_Action item_
Note each line of the listing that contains the string "outsideFragment", and copy it.

_Records for the task_

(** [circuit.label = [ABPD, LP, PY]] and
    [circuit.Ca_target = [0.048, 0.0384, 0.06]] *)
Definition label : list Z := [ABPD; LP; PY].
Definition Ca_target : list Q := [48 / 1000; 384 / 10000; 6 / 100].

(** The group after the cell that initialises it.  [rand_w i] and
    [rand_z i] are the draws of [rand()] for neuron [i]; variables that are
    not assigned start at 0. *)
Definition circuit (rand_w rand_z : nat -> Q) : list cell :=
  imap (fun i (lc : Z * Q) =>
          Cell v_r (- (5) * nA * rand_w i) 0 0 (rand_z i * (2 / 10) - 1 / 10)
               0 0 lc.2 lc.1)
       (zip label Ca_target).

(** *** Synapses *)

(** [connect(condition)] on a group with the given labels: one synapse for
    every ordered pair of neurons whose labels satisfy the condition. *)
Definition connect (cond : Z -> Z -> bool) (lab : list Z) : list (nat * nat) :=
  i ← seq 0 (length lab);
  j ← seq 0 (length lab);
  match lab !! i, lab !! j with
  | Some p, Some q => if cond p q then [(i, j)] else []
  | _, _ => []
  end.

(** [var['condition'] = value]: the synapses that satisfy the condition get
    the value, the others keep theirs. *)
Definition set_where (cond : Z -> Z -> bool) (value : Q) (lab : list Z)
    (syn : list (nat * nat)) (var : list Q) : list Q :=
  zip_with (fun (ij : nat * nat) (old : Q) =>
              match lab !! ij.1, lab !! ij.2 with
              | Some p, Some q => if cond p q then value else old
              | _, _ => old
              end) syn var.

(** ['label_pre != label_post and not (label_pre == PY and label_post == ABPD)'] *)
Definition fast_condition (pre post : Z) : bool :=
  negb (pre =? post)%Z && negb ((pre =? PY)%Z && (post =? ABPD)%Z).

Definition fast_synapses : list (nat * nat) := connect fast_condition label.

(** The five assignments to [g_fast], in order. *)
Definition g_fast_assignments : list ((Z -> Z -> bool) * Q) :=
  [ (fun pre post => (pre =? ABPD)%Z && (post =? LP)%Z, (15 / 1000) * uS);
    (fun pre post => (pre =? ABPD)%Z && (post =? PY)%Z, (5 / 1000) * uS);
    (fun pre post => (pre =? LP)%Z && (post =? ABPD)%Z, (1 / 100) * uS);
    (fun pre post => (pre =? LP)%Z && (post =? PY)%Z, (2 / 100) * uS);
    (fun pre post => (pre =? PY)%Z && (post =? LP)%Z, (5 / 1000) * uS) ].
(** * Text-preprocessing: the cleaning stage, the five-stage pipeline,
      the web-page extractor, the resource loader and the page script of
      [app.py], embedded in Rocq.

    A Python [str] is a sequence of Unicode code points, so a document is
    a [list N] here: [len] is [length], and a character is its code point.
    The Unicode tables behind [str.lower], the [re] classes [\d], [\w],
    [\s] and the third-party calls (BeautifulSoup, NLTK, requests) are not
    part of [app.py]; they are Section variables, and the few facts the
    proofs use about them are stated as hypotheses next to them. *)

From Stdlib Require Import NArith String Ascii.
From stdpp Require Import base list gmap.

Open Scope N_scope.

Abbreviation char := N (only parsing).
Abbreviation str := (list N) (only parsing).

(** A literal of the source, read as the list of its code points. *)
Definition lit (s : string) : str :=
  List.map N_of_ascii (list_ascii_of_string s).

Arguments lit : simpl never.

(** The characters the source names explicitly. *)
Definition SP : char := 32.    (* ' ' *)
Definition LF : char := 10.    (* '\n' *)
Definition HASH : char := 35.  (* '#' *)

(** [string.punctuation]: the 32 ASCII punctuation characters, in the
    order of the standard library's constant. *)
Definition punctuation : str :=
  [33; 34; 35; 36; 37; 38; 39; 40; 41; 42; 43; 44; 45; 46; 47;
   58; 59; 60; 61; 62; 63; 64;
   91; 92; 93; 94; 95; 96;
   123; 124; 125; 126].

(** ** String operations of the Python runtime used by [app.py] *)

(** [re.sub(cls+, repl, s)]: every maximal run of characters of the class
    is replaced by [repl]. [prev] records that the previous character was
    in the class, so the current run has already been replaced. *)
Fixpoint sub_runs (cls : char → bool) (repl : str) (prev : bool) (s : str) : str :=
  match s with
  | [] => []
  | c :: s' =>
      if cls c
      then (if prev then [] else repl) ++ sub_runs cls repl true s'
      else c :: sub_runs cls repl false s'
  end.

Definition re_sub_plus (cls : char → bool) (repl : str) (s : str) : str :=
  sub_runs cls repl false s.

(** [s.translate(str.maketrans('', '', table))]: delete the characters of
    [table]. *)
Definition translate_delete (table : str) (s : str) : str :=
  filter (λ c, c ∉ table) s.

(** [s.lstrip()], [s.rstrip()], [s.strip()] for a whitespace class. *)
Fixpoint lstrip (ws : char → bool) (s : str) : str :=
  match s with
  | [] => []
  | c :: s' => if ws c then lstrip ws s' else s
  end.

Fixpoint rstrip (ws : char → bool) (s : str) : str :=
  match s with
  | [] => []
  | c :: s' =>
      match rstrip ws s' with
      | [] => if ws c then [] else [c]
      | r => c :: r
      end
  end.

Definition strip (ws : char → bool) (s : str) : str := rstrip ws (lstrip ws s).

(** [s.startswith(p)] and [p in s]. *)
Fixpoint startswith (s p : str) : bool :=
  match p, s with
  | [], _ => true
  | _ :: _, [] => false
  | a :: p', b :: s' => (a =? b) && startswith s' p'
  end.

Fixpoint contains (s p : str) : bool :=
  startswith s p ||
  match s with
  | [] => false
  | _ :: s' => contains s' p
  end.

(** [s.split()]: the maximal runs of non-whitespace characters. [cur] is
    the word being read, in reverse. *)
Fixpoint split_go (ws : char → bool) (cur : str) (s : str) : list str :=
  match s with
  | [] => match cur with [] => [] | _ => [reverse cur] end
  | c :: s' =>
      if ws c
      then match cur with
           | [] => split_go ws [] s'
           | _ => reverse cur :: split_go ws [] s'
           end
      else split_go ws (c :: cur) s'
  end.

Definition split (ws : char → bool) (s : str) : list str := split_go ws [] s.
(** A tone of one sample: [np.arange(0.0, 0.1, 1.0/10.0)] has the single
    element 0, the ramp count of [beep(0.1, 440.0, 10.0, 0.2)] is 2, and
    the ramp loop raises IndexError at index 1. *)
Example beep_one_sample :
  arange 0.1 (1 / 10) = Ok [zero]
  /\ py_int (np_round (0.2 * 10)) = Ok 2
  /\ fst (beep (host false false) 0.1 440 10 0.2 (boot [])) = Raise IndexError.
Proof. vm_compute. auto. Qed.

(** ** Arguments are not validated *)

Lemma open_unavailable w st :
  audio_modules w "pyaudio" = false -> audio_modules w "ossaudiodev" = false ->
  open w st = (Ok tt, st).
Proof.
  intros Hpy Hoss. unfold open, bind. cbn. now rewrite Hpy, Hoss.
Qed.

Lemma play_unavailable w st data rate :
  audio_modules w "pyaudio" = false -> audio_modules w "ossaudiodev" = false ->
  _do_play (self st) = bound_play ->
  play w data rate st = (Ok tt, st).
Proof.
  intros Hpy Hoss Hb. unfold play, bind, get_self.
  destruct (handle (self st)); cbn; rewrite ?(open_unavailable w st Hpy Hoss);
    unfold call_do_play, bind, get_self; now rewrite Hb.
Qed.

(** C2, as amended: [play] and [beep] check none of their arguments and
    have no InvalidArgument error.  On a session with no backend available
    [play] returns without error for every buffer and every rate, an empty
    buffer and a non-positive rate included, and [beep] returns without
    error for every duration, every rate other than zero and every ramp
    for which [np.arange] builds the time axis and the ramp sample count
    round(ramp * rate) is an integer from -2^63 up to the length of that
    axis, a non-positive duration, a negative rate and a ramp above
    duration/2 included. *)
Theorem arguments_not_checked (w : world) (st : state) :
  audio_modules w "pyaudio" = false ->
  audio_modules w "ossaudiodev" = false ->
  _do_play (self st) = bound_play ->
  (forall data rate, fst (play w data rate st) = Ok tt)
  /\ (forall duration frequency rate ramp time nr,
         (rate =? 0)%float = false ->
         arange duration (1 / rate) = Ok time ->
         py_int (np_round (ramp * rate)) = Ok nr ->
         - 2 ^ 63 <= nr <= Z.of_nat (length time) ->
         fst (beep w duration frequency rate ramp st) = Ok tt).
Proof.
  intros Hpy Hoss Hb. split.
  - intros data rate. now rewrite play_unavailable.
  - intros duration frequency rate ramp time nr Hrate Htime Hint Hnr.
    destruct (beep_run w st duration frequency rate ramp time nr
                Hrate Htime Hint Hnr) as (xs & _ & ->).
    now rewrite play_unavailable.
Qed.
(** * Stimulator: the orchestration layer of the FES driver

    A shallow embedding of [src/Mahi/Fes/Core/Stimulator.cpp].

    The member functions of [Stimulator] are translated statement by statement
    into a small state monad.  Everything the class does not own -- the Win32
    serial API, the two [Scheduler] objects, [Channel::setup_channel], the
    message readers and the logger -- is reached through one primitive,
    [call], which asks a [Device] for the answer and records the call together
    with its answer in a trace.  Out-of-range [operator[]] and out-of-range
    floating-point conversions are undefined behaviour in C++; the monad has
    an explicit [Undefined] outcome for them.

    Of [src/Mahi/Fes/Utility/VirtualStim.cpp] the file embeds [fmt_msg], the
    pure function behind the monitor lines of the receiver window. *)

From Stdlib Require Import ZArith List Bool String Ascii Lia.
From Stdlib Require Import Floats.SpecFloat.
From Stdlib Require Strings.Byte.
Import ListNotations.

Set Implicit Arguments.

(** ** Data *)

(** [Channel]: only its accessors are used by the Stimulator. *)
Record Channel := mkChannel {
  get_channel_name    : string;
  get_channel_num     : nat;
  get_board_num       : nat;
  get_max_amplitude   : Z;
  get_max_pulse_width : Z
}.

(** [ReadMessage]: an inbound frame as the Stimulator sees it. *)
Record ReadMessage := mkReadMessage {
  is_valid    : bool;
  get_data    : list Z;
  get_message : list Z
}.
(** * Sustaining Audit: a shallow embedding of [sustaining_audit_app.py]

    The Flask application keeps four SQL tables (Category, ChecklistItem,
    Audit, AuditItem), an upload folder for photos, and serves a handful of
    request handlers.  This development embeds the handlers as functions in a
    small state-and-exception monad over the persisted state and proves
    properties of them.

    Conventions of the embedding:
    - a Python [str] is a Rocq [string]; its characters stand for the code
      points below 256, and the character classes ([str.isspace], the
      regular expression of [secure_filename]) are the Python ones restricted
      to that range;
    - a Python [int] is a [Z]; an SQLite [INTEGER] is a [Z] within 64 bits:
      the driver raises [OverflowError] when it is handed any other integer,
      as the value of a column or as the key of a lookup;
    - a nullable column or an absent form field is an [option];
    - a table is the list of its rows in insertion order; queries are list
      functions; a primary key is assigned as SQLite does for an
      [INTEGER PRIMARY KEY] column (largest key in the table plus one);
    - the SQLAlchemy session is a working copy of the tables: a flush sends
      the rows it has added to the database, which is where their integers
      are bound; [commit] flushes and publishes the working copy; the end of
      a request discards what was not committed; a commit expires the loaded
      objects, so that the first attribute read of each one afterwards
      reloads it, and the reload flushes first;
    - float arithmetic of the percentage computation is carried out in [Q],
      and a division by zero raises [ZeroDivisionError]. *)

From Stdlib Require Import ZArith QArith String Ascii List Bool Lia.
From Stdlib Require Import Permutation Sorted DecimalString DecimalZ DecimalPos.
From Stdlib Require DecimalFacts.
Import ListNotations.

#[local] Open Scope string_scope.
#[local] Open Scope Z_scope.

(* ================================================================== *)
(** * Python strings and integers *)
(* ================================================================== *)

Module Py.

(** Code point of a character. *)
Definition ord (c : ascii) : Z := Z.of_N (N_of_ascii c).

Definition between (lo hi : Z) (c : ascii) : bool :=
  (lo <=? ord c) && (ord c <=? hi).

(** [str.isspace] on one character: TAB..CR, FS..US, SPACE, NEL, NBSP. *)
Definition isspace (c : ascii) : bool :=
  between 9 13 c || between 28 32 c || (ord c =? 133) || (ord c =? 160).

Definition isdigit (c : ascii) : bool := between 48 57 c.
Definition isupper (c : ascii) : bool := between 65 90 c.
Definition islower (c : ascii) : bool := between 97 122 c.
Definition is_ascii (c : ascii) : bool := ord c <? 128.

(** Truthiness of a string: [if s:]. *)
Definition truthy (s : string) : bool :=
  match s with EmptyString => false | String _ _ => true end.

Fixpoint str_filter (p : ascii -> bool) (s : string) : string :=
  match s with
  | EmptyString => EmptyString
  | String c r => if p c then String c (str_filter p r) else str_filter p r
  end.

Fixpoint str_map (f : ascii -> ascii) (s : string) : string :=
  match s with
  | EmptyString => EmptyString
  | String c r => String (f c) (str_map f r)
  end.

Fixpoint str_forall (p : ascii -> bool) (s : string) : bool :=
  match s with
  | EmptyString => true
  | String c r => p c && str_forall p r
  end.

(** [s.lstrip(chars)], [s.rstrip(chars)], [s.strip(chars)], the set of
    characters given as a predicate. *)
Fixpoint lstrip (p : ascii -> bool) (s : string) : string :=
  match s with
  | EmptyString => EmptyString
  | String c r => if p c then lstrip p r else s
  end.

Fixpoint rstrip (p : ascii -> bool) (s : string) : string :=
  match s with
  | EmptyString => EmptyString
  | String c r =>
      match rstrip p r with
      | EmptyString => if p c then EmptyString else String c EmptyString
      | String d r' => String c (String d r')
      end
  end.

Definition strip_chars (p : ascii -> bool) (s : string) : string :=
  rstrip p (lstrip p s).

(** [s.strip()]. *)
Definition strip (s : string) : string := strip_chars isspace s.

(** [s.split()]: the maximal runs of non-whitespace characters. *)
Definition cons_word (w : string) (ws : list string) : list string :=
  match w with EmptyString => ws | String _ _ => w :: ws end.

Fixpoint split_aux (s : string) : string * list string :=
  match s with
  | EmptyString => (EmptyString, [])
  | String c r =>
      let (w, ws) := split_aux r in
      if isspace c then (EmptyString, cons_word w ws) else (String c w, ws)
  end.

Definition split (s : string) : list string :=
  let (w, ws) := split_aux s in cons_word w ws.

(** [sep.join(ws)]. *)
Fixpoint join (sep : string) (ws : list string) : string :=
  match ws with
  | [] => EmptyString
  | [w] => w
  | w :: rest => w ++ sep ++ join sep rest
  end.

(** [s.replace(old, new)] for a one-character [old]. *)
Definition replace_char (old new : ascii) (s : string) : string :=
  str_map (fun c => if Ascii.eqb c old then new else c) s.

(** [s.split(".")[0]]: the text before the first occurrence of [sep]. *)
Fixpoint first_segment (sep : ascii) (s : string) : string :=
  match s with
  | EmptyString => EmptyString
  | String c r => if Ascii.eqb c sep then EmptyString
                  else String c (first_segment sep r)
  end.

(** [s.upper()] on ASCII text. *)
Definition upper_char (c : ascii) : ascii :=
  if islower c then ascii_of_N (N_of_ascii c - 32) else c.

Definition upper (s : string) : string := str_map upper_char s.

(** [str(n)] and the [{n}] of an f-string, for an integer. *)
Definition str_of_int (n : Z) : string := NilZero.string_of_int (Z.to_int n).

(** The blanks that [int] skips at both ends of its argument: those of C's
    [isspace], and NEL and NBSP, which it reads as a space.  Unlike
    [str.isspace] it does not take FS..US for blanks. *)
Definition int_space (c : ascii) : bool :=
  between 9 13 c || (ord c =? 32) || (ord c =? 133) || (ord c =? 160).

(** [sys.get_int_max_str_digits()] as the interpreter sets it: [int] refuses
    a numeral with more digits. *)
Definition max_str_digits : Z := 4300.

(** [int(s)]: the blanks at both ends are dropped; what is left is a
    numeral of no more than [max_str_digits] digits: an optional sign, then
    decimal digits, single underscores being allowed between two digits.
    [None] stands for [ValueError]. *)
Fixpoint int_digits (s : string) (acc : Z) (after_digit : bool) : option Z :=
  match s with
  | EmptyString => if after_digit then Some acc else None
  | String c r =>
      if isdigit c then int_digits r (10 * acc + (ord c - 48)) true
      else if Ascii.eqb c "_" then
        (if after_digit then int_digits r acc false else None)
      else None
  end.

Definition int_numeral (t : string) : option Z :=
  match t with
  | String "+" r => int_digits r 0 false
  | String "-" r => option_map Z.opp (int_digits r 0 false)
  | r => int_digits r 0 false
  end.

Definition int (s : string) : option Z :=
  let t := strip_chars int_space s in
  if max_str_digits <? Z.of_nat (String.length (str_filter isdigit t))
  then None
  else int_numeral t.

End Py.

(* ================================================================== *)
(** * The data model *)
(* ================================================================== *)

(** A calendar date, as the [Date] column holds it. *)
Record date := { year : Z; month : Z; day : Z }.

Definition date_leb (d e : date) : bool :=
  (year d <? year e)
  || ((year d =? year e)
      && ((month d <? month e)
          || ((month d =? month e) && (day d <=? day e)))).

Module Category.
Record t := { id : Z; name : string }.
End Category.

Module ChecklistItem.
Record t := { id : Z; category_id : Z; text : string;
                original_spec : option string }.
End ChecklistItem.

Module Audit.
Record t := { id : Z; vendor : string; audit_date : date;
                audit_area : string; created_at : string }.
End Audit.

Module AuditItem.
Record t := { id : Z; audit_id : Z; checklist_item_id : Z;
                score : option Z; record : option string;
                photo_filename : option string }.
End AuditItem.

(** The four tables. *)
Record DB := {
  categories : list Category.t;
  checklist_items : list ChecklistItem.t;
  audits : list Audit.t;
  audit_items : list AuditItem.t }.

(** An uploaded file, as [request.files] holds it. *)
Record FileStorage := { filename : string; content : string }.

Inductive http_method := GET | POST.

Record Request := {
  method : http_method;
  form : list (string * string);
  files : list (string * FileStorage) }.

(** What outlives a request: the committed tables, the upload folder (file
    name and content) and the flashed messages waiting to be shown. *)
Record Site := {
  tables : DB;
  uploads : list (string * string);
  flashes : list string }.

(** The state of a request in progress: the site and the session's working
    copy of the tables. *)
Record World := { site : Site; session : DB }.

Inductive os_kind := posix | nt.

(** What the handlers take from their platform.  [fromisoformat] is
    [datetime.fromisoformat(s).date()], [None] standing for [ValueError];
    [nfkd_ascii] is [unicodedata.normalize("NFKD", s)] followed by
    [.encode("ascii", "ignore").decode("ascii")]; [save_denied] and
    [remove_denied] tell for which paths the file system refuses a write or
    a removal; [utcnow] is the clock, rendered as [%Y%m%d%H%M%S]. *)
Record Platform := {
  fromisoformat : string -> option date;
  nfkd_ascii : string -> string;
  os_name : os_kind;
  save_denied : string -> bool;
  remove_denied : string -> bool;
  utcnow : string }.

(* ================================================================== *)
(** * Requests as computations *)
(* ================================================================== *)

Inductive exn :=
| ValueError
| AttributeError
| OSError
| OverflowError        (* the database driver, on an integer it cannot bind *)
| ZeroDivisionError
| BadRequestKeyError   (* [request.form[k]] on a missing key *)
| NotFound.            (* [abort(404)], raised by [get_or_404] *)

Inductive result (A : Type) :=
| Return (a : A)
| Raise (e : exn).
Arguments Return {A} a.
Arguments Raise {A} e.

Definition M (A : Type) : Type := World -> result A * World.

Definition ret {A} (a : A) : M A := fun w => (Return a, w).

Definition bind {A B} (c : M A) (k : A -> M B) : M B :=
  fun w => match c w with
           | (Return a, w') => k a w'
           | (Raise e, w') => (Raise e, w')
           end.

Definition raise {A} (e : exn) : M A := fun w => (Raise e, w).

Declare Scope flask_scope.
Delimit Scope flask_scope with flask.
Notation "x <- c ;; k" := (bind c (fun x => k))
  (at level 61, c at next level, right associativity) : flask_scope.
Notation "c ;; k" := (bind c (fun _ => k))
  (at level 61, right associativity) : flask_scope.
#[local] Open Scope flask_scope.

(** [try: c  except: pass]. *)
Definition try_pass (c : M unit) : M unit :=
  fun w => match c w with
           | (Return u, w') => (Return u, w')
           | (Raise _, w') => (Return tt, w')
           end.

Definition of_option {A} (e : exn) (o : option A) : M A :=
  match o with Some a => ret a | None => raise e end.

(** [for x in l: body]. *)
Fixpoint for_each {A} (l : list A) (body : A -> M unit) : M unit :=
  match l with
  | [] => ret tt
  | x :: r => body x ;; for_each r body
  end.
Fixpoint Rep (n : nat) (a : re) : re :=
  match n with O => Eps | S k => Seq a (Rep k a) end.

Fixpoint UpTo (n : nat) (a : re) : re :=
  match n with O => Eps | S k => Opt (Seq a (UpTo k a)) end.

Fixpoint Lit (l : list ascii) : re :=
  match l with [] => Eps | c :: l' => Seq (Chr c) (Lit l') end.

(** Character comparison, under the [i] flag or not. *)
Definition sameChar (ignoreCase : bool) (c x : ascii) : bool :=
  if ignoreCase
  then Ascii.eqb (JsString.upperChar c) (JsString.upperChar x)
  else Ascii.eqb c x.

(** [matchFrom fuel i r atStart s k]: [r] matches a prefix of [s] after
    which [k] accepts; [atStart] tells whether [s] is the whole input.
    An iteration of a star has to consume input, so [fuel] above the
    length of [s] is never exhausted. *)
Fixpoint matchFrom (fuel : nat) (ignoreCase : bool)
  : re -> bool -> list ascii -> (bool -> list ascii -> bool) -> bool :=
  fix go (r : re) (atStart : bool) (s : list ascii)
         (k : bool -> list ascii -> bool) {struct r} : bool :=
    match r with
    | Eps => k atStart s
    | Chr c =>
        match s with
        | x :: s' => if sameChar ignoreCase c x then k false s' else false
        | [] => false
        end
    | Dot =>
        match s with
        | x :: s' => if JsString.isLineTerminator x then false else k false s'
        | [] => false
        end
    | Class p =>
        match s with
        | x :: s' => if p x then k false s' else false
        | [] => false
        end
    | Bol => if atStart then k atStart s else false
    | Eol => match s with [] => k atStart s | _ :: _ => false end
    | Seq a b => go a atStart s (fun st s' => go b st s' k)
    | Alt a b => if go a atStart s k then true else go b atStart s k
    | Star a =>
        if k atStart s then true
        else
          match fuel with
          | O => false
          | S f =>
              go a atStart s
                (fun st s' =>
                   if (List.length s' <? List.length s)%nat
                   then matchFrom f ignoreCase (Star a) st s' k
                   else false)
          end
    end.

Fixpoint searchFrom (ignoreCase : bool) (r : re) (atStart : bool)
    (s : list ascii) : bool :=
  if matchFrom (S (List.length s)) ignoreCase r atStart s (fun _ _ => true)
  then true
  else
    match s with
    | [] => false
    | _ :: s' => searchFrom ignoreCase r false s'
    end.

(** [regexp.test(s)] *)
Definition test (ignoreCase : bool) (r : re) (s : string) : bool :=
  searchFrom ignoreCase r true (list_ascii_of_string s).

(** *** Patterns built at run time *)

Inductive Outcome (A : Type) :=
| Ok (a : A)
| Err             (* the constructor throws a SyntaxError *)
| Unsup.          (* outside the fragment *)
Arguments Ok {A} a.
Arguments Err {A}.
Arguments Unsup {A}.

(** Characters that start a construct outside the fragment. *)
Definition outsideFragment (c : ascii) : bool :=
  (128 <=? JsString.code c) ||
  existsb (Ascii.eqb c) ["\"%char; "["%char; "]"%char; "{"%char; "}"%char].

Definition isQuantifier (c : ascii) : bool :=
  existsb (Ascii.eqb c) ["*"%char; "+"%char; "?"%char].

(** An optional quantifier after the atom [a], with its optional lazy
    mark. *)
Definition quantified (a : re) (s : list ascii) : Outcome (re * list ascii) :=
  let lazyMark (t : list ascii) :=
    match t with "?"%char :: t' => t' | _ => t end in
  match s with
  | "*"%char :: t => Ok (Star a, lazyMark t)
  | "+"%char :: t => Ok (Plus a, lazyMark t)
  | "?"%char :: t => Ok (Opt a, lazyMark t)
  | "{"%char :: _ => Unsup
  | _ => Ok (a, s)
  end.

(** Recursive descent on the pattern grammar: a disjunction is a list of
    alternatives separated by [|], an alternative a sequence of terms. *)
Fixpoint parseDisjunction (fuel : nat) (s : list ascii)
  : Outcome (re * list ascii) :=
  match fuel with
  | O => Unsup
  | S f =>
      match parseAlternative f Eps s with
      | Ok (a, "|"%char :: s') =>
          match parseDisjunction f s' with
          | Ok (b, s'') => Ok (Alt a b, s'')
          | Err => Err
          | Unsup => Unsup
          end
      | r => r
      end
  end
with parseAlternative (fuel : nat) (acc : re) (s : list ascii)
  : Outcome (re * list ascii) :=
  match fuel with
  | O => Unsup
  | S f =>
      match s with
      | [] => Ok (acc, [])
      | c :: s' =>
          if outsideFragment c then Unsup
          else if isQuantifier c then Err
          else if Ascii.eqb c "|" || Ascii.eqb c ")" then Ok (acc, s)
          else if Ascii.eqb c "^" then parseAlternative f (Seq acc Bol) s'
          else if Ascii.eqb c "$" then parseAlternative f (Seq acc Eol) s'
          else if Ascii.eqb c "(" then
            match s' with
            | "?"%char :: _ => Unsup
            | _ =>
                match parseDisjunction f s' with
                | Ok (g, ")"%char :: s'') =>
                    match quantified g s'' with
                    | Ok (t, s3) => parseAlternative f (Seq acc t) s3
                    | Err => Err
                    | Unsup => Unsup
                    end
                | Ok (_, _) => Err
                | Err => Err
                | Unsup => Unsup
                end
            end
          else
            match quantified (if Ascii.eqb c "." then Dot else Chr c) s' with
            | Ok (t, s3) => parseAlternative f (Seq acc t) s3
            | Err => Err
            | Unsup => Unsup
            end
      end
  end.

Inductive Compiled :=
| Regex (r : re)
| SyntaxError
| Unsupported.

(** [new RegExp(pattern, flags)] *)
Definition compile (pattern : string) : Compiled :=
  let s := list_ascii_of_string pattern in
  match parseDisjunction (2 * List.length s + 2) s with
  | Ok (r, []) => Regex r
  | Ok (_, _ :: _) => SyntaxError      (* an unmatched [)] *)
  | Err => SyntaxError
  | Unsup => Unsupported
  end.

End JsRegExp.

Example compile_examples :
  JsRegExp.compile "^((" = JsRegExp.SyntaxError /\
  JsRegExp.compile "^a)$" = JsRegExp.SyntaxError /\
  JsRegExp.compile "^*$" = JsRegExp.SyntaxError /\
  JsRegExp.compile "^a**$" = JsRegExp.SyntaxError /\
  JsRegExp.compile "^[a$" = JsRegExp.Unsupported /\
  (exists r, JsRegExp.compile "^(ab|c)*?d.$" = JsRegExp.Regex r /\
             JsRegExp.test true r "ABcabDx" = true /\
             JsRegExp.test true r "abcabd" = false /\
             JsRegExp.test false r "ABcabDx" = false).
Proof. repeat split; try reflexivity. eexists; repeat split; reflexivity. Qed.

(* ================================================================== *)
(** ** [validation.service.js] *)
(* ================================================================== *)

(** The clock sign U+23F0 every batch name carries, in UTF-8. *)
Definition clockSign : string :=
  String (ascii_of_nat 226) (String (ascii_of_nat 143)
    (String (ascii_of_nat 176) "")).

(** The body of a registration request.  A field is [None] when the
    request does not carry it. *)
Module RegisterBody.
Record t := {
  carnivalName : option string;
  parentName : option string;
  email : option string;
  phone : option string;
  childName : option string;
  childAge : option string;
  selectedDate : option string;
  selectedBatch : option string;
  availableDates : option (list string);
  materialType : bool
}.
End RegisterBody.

_Completed task_
Definition outsideFragment (c : ascii) : bool :=
          if outsideFragment c then Unsup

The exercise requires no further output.